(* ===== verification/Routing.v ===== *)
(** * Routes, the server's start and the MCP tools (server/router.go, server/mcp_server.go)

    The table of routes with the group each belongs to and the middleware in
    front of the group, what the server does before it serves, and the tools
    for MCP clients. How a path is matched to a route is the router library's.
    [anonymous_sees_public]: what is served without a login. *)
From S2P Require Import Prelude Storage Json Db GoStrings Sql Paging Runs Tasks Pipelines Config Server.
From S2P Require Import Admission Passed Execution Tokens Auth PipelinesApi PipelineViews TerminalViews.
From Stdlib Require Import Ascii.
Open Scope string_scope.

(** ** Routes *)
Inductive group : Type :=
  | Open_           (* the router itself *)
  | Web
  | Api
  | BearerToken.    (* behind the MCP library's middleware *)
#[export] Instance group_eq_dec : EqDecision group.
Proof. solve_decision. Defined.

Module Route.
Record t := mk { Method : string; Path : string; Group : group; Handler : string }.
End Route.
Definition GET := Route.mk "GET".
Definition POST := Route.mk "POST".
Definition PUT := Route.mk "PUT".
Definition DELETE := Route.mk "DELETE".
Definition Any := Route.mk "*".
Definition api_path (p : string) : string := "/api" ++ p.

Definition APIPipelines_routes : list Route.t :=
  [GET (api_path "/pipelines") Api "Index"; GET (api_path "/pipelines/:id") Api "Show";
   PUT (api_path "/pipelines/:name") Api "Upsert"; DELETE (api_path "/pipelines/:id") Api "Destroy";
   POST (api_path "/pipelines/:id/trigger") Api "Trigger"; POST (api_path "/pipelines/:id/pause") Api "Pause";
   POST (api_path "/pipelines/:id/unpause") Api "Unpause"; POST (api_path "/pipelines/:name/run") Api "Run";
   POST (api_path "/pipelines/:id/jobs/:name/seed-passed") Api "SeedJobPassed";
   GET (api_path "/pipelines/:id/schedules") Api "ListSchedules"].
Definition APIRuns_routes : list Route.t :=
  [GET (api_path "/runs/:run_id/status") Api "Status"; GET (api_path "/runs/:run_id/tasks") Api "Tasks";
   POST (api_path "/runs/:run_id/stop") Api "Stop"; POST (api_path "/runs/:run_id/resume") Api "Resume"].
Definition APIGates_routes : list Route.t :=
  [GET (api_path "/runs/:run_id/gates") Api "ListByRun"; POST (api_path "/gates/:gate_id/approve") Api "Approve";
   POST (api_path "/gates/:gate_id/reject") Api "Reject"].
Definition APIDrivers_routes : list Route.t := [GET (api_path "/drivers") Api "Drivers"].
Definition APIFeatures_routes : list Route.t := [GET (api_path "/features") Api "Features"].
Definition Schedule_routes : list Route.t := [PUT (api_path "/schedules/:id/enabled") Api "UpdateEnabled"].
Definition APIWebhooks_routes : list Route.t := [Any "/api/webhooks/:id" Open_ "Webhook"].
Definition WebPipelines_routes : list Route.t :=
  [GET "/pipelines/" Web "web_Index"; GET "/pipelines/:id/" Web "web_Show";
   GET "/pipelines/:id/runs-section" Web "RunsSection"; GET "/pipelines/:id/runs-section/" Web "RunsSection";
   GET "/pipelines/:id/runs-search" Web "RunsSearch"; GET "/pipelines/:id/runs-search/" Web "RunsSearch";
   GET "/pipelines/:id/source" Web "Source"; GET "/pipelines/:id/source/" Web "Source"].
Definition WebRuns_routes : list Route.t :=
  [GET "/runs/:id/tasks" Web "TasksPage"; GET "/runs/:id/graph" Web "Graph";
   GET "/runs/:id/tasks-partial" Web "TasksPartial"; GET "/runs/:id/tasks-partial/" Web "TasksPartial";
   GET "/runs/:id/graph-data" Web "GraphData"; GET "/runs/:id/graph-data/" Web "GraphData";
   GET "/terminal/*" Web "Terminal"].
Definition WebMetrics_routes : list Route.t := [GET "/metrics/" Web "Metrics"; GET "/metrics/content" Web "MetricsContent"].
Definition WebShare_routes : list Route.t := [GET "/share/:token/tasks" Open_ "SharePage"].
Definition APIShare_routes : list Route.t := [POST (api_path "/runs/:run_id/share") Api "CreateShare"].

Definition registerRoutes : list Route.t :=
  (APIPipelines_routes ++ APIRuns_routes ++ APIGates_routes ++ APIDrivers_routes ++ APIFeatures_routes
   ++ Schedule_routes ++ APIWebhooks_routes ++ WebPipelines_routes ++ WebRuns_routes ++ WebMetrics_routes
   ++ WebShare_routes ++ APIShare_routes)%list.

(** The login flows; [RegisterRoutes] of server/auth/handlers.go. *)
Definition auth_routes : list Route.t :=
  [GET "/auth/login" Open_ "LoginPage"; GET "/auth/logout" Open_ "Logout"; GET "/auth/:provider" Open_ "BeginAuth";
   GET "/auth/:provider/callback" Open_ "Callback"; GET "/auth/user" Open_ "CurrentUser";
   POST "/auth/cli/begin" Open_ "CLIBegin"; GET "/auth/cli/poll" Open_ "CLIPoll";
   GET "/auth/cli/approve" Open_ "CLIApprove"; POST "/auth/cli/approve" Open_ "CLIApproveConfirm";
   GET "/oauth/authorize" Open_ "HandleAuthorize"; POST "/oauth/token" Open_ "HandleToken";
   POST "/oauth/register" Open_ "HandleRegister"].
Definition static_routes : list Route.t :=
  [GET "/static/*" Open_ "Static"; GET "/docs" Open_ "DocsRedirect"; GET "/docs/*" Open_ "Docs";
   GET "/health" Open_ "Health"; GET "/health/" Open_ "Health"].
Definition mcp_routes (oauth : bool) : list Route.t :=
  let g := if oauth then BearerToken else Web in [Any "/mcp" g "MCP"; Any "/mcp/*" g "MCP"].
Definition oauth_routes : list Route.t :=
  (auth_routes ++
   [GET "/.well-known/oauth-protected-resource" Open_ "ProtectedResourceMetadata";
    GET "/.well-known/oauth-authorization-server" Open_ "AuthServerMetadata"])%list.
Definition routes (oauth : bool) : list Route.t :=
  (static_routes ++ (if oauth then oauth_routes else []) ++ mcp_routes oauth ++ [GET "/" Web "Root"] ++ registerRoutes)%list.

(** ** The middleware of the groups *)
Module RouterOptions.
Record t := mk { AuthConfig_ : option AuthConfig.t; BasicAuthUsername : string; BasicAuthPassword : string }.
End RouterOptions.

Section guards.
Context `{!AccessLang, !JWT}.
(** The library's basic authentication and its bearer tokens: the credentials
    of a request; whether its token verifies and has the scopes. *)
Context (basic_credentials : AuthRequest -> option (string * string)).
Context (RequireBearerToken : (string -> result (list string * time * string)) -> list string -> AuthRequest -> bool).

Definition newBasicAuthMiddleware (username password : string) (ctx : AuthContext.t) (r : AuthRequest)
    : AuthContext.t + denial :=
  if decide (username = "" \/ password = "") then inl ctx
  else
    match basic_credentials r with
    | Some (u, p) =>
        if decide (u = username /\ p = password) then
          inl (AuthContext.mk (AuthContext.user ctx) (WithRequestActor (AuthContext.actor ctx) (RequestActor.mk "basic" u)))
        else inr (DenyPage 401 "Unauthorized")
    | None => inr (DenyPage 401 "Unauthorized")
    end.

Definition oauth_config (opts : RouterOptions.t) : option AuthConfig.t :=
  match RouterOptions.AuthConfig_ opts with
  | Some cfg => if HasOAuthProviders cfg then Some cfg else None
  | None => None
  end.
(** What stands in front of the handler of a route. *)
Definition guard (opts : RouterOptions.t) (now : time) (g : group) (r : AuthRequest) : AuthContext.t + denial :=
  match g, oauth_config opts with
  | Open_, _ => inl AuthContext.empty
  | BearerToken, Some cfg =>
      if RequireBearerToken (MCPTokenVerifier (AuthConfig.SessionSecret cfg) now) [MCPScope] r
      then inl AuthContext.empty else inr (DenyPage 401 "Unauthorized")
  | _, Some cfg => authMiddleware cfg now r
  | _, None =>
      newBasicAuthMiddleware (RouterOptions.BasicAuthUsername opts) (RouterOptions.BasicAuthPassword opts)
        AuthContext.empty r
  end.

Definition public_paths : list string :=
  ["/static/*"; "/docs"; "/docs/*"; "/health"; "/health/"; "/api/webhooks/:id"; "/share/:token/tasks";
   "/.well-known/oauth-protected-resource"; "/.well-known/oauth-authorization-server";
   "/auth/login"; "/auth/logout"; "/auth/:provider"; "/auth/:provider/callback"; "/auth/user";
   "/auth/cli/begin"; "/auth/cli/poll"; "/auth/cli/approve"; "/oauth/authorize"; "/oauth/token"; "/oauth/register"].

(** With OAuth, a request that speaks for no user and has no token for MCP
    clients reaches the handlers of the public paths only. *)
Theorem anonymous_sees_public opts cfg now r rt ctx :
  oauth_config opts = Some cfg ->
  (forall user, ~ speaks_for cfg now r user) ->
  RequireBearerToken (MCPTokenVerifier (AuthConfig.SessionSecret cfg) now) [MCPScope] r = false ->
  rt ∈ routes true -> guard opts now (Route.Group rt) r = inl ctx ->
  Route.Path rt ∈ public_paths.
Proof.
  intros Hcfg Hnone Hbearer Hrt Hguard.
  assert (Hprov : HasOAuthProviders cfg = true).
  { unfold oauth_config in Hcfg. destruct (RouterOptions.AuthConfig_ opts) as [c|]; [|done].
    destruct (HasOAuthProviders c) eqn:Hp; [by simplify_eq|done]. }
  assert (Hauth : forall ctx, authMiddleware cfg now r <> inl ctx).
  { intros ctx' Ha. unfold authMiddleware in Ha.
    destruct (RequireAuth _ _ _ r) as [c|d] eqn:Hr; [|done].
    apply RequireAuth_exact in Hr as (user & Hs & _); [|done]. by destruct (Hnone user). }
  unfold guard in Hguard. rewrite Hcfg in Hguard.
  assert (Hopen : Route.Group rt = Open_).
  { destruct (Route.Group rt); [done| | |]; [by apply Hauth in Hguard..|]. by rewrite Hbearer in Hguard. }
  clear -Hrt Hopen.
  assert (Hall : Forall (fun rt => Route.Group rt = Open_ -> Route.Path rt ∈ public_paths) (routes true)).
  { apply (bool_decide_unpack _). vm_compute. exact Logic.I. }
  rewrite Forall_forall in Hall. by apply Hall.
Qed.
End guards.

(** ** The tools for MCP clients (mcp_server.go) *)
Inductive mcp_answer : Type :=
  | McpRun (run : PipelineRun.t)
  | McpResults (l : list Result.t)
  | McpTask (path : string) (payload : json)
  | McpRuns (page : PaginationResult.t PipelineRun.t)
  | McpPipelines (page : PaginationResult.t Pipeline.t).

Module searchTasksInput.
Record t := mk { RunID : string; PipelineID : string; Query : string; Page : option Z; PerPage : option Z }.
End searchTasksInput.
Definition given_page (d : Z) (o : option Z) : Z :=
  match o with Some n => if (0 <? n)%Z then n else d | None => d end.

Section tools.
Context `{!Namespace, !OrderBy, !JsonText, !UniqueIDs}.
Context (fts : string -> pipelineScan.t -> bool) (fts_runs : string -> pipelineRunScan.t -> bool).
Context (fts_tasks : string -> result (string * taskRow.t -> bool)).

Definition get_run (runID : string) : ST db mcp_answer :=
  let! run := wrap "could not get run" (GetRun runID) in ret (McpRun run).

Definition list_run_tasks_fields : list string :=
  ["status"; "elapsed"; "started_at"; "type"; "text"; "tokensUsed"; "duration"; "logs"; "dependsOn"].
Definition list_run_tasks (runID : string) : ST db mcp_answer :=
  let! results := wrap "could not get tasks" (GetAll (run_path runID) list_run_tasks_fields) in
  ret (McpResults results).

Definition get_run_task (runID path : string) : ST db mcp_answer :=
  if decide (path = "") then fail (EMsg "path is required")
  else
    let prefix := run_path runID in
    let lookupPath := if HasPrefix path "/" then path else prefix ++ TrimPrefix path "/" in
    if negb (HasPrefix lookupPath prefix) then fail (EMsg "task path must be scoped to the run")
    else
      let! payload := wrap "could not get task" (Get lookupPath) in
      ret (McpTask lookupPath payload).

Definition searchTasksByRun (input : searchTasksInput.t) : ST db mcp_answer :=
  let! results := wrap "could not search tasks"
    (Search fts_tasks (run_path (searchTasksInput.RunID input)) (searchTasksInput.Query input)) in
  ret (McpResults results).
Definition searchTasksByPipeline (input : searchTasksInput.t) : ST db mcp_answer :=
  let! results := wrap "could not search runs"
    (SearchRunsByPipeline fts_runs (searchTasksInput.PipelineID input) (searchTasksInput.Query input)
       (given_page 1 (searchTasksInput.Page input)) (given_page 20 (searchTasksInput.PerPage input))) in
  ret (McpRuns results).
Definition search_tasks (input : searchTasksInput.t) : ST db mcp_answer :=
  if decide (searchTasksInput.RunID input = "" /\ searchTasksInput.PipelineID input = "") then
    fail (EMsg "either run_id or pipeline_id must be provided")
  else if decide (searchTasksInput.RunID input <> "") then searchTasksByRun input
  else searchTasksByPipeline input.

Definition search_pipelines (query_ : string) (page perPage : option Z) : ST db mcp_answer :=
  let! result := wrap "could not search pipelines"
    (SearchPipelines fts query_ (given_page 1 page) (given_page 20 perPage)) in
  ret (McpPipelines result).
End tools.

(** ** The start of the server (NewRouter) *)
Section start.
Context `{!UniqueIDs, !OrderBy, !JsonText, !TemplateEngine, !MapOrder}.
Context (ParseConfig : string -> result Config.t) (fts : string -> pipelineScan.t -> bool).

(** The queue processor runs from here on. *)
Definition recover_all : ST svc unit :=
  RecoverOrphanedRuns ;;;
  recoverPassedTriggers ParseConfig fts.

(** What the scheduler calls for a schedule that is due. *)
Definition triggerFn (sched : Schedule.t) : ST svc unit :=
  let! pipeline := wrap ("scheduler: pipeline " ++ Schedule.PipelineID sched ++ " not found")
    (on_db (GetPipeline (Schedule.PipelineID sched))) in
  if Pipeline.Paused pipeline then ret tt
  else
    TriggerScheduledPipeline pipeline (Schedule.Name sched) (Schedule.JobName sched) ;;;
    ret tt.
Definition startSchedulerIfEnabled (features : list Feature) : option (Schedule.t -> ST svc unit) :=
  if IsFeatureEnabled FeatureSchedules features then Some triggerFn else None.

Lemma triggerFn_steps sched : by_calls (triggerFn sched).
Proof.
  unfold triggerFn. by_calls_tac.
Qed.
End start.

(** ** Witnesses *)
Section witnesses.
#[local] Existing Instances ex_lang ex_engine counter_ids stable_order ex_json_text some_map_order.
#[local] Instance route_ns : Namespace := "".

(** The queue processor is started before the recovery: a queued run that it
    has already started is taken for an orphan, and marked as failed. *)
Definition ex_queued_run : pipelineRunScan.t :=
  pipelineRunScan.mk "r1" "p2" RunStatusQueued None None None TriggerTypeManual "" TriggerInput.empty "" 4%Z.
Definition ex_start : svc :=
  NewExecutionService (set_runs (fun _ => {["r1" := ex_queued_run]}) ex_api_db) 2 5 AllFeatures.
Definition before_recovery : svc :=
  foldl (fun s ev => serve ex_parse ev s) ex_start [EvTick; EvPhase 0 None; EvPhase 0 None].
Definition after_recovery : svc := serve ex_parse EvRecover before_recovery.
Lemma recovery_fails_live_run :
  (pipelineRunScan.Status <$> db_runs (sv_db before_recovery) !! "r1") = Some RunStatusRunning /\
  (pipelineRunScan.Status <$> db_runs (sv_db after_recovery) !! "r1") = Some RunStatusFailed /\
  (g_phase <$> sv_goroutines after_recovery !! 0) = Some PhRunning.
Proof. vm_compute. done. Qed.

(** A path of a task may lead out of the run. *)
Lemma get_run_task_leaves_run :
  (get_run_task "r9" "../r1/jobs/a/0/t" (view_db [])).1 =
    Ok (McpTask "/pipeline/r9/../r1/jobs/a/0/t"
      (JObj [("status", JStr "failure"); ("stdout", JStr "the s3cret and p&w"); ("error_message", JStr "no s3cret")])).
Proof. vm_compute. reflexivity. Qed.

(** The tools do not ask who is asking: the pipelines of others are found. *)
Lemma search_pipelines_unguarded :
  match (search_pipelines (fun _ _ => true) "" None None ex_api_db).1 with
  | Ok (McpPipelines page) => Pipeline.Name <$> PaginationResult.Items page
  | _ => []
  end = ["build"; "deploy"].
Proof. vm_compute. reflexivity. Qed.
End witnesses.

------------------------------------------------

Task statement - Take the lines above from the one containing "match o with" to the one containing "Definition get_run (runID" and retype them exactly, both ends included, with nothing added.

Expected answer -
  match o with Some n => if (0 <? n)%Z then n else d | None => d end.

Section tools.
Context `{!Namespace, !OrderBy, !JsonText, !UniqueIDs}.
Context (fts : string -> pipelineScan.t -> bool) (fts_runs : string -> pipelineRunScan.t -> bool).
Context (fts_tasks : string -> result (string * taskRow.t -> bool)).

Definition get_run (runID : string) : ST db mcp_answer :=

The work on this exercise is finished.